---- EXTRACTED DATA

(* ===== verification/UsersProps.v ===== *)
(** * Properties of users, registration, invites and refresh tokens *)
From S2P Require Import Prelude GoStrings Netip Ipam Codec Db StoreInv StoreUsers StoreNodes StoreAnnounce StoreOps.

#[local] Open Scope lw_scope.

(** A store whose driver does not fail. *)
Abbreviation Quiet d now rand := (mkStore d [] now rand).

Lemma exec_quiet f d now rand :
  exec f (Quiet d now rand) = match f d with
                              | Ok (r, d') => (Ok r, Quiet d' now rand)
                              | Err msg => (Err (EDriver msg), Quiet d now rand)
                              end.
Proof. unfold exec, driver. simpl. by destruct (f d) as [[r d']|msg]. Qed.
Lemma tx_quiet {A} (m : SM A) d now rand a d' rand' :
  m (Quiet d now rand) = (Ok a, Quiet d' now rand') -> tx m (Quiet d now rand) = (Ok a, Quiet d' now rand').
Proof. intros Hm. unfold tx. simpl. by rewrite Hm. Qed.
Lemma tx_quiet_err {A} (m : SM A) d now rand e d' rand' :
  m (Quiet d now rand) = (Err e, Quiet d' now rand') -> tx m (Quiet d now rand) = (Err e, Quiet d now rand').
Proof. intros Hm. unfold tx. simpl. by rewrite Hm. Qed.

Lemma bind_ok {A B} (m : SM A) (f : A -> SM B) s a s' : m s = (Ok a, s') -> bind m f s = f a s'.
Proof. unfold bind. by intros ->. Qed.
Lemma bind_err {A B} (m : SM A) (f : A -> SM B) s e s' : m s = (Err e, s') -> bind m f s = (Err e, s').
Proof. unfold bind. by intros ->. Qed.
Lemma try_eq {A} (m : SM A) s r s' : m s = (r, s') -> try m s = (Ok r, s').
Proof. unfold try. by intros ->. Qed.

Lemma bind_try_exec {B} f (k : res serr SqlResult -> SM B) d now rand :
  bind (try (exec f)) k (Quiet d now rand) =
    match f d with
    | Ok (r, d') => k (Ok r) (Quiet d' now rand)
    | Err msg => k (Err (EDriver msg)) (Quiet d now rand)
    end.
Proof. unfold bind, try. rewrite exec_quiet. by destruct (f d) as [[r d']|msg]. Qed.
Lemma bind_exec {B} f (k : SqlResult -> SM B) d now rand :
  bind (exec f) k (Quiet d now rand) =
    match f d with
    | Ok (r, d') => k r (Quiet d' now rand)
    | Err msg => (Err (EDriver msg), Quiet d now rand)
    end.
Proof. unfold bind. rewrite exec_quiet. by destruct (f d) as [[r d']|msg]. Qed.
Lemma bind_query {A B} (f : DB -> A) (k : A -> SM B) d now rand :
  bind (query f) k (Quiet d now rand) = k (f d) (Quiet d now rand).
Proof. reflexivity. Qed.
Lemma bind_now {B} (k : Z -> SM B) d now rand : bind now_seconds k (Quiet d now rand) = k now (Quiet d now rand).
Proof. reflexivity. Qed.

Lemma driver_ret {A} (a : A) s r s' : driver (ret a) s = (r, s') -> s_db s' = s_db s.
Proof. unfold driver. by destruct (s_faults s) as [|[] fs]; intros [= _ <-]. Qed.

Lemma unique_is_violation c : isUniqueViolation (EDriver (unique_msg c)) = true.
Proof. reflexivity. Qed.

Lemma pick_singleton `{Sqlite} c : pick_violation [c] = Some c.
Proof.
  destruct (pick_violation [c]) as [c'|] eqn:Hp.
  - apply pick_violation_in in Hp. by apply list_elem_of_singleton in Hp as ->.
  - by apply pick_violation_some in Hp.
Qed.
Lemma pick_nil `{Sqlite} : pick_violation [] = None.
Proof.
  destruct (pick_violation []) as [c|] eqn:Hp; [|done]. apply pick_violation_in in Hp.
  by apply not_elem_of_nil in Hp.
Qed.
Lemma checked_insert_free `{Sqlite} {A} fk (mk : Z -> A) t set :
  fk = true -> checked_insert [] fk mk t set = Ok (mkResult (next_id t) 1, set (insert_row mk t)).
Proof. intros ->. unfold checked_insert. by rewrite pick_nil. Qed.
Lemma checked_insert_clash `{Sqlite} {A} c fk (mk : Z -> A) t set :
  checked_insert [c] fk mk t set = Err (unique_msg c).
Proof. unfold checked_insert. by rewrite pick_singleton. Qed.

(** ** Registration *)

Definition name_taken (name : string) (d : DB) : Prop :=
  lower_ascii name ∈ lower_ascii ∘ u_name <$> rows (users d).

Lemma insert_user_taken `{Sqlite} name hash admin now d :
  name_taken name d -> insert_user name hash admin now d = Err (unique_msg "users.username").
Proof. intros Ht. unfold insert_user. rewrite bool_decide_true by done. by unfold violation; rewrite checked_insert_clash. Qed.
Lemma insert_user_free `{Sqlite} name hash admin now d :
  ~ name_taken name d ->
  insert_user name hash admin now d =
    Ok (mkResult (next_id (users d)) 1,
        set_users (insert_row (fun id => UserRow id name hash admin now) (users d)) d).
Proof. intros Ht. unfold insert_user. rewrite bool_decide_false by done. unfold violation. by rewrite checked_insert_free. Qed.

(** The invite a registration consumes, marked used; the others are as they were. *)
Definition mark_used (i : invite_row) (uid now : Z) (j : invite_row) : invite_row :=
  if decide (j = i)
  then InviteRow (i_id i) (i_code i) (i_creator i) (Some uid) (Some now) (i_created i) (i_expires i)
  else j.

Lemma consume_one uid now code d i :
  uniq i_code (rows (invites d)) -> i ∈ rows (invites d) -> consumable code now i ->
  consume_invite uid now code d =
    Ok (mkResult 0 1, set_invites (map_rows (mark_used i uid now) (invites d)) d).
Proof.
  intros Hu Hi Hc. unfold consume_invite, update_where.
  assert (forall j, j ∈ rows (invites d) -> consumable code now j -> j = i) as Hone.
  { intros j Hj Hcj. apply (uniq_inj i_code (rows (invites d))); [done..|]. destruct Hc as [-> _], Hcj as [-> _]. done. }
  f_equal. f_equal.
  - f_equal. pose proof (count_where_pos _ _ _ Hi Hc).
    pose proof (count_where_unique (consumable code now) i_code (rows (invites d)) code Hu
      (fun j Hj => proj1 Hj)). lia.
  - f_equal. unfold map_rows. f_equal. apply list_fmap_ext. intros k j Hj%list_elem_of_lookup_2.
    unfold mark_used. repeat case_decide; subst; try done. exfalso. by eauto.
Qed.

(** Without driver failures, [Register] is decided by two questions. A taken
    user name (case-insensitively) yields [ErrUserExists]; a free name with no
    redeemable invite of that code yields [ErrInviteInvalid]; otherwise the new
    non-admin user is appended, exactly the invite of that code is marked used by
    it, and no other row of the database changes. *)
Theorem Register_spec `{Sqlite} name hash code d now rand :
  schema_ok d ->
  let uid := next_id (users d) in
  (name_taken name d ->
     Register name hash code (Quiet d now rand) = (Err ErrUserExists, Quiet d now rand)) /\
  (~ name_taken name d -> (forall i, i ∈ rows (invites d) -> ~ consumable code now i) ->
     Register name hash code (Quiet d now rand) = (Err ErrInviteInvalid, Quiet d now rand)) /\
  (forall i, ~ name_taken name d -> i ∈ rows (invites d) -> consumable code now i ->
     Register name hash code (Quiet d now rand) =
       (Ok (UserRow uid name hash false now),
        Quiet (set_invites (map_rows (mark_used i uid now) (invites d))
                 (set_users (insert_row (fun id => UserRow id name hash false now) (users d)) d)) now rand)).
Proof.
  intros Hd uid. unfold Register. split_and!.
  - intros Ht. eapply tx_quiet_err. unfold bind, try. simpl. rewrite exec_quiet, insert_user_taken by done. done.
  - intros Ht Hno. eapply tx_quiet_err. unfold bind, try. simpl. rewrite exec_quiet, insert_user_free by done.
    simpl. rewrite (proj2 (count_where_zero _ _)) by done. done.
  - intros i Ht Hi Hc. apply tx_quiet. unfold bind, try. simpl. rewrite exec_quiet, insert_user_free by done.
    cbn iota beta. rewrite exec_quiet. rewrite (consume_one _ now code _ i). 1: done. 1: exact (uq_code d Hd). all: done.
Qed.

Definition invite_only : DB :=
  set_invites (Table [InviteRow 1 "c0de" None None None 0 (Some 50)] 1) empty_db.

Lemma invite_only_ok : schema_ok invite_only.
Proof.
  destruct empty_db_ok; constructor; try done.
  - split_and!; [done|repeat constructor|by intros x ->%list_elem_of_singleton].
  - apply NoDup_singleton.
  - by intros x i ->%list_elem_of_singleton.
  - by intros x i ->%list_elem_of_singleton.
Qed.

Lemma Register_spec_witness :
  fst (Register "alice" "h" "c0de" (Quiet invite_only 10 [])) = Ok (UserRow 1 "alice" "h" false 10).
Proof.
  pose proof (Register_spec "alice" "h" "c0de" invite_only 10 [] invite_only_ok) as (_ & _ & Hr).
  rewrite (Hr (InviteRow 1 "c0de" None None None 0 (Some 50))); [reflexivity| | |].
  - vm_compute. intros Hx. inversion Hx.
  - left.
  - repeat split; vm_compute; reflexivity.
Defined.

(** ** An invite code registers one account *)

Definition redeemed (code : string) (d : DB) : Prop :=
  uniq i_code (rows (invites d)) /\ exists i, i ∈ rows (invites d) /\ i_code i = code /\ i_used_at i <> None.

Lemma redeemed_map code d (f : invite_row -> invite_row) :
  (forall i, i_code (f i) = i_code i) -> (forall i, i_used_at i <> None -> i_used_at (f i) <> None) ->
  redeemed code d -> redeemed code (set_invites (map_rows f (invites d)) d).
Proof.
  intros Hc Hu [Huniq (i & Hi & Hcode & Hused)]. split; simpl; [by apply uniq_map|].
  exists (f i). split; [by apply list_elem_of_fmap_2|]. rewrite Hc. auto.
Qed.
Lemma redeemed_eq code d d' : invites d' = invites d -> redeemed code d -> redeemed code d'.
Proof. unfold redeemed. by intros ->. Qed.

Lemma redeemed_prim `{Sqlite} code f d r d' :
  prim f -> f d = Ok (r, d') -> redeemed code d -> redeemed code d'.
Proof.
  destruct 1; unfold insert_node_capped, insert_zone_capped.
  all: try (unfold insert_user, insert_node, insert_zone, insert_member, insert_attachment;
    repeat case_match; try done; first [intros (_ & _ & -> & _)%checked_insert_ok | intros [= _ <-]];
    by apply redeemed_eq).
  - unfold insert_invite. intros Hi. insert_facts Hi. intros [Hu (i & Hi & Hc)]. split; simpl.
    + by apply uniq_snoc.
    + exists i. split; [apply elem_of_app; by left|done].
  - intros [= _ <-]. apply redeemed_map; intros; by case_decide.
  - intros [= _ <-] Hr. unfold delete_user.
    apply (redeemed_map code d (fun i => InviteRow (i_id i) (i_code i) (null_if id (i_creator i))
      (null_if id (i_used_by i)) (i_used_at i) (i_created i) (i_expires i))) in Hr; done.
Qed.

--------
---- EXTRACTED DATA

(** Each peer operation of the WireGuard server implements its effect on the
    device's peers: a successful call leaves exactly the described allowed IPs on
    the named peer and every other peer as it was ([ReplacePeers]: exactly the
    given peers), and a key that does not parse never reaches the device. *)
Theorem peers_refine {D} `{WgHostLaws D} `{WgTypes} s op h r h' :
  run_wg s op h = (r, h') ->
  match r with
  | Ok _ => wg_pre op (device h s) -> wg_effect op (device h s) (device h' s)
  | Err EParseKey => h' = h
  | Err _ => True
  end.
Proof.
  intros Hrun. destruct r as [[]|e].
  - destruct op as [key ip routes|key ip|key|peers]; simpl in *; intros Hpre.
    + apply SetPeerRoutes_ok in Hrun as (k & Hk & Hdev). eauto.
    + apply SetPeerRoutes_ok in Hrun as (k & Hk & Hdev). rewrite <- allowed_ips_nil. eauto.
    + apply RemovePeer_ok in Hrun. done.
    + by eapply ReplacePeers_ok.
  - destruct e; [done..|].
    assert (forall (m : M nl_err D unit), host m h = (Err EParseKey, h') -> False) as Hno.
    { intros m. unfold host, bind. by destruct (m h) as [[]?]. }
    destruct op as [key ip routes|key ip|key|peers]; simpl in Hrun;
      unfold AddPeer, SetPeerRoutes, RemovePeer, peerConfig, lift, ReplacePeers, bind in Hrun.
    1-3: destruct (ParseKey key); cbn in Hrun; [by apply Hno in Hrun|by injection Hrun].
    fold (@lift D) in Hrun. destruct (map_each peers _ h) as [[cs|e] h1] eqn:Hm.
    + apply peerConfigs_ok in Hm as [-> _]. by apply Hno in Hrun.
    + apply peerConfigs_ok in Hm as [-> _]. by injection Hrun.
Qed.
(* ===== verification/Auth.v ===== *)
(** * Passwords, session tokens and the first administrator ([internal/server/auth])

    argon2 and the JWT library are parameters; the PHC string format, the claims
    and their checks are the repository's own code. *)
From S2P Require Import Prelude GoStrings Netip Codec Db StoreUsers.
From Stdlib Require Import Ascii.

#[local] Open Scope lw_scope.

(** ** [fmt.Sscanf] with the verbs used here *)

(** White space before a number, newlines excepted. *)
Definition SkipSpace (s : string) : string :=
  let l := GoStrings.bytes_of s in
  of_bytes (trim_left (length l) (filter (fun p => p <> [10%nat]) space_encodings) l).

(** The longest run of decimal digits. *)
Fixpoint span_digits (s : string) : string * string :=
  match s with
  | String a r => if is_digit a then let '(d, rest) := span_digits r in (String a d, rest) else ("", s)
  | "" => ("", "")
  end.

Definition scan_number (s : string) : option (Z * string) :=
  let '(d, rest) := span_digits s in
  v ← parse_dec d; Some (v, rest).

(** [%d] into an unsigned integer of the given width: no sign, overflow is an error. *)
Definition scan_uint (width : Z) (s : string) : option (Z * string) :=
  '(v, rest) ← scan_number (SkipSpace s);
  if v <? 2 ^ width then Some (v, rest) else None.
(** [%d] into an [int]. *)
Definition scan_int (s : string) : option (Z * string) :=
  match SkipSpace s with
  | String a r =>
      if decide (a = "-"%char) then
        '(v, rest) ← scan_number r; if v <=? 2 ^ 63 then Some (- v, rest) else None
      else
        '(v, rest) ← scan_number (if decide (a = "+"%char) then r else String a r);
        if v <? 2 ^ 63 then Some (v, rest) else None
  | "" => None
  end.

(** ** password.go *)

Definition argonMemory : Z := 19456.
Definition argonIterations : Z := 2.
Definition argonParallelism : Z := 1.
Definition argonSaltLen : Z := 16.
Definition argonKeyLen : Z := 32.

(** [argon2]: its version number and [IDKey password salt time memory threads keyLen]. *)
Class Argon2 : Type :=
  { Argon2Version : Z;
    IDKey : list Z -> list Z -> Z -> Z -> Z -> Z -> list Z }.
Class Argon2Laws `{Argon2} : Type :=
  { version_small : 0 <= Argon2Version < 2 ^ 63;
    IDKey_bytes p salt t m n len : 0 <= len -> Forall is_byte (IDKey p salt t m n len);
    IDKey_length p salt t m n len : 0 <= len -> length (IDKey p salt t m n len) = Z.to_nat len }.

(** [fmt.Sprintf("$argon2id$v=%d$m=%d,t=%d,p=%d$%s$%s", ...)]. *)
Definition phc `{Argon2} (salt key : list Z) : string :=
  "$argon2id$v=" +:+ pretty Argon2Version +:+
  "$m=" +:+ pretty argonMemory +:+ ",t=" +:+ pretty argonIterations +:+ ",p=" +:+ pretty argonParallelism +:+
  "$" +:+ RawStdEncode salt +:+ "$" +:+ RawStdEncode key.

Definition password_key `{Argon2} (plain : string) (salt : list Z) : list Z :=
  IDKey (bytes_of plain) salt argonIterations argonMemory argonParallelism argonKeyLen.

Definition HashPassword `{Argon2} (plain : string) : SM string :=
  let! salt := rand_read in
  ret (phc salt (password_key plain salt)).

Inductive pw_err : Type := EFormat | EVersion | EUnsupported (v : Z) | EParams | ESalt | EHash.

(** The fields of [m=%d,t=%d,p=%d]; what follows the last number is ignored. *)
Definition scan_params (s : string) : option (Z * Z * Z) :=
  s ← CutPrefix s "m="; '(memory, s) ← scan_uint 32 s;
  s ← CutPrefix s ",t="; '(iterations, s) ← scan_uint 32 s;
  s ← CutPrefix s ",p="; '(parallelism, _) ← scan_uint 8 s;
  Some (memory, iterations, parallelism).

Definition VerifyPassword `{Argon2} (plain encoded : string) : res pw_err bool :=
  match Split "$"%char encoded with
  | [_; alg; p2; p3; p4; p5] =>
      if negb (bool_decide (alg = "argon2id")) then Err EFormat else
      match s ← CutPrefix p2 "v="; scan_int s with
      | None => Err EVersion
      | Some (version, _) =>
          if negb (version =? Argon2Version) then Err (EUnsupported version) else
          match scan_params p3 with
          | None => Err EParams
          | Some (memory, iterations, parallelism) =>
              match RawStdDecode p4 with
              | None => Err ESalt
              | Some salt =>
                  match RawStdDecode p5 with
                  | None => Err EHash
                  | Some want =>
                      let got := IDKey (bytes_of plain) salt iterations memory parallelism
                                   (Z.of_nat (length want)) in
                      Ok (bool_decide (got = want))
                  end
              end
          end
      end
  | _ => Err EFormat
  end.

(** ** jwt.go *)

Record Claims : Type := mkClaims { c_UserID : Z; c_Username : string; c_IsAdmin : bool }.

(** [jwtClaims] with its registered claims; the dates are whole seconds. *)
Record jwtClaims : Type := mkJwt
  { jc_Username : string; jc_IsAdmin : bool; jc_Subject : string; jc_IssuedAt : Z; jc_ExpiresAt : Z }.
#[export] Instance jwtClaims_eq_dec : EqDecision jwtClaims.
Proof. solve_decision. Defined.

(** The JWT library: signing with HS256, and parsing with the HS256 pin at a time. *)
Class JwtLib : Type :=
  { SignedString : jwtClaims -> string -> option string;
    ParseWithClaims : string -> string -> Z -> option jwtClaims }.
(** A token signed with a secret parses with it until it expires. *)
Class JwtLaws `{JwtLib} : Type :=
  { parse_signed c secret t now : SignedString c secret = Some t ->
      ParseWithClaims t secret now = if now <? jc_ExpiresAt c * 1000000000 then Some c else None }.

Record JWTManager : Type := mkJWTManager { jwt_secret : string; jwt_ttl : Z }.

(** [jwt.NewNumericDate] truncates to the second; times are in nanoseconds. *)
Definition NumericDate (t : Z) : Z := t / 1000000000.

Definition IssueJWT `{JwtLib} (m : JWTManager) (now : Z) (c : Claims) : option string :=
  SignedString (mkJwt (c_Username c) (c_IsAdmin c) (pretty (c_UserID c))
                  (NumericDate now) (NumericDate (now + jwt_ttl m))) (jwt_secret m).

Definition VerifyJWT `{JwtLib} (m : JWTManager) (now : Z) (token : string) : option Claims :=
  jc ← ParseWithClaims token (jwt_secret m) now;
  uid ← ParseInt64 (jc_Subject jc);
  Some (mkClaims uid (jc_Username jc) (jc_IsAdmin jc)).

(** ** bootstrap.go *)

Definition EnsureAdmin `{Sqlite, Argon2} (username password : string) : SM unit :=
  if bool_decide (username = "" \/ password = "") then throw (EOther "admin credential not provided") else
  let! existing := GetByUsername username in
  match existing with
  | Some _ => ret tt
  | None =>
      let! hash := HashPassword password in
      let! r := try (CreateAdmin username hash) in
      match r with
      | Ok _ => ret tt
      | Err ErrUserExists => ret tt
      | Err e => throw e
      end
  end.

--------
---- EXTRACTED DATA

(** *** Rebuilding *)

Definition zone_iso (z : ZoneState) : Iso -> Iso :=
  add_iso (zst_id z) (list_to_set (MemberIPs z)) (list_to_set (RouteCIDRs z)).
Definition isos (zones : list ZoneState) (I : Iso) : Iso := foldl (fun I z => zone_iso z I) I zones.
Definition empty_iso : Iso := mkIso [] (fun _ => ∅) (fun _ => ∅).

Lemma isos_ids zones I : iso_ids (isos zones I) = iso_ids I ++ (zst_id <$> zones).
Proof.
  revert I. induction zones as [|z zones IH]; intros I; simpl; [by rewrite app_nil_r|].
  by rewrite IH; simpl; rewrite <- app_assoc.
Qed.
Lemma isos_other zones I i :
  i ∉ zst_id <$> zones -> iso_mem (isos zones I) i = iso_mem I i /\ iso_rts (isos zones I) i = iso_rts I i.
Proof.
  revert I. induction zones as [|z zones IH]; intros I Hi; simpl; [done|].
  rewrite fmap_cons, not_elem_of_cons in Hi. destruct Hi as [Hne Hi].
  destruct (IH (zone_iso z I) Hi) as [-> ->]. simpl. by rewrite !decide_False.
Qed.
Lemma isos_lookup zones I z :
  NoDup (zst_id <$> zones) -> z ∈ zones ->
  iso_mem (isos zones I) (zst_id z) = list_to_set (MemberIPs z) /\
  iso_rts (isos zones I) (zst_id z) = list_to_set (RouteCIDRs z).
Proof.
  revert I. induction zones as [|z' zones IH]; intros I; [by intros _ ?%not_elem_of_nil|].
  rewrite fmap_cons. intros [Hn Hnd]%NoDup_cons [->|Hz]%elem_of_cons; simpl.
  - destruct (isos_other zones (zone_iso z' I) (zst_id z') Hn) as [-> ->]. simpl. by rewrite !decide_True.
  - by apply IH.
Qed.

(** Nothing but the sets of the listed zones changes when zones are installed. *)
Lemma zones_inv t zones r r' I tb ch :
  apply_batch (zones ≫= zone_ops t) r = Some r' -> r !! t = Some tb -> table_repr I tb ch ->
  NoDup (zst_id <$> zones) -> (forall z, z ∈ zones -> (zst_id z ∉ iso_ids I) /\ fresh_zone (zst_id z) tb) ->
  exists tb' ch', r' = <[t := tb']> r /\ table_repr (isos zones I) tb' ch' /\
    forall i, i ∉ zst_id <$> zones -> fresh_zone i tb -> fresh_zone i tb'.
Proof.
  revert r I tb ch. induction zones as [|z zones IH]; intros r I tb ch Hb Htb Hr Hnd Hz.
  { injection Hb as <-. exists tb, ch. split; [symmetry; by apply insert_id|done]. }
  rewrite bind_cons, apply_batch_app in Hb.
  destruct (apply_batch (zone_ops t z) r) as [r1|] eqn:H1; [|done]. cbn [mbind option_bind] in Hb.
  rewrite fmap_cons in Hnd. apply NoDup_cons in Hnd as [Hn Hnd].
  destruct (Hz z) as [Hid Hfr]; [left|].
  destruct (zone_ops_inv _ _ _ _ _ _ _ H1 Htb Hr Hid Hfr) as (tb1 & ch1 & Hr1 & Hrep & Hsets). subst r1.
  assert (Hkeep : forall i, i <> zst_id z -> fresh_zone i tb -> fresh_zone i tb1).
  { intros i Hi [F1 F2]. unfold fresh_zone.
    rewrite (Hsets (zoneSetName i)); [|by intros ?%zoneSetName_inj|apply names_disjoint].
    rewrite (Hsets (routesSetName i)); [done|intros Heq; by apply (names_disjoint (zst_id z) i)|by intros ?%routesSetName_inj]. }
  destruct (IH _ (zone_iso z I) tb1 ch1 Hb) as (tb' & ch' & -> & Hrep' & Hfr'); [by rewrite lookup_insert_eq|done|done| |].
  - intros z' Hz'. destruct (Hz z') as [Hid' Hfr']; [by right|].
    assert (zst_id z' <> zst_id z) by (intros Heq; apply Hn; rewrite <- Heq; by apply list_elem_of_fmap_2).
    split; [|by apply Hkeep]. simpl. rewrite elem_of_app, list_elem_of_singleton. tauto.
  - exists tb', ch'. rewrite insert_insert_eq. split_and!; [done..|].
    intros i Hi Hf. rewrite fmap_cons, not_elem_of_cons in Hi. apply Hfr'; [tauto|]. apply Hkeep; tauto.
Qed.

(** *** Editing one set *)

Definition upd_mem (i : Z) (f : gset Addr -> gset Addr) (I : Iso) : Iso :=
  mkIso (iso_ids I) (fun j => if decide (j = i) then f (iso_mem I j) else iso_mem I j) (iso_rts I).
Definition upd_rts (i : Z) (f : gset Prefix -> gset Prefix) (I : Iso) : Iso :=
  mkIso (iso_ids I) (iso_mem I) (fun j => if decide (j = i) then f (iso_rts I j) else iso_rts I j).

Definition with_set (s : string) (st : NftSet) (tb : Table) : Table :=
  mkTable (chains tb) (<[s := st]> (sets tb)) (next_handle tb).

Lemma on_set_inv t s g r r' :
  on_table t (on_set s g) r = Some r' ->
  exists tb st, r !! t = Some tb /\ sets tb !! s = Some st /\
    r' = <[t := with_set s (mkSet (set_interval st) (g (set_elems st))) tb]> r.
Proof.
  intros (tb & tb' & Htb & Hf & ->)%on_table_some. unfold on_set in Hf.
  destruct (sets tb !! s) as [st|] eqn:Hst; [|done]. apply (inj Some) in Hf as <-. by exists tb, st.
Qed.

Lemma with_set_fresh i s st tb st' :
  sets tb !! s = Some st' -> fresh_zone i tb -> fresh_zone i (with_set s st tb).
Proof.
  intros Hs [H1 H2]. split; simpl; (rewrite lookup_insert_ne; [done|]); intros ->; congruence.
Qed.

--------

Leave out every line above except those from the line with "msg)) (Quiet d now rand)" up to and including the line with "r (Quiet d' now rand)", and copy those exactly.

    | Err msg => k (Err (EDriver msg)) (Quiet d now rand)
    end.
Proof. unfold bind, try. rewrite exec_quiet. by destruct (f d) as [[r d']|msg]. Qed.
Lemma bind_exec {B} f (k : SqlResult -> SM B) d now rand :
  bind (exec f) k (Quiet d now rand) =
    match f d with
    | Ok (r, d') => k r (Quiet d' now rand)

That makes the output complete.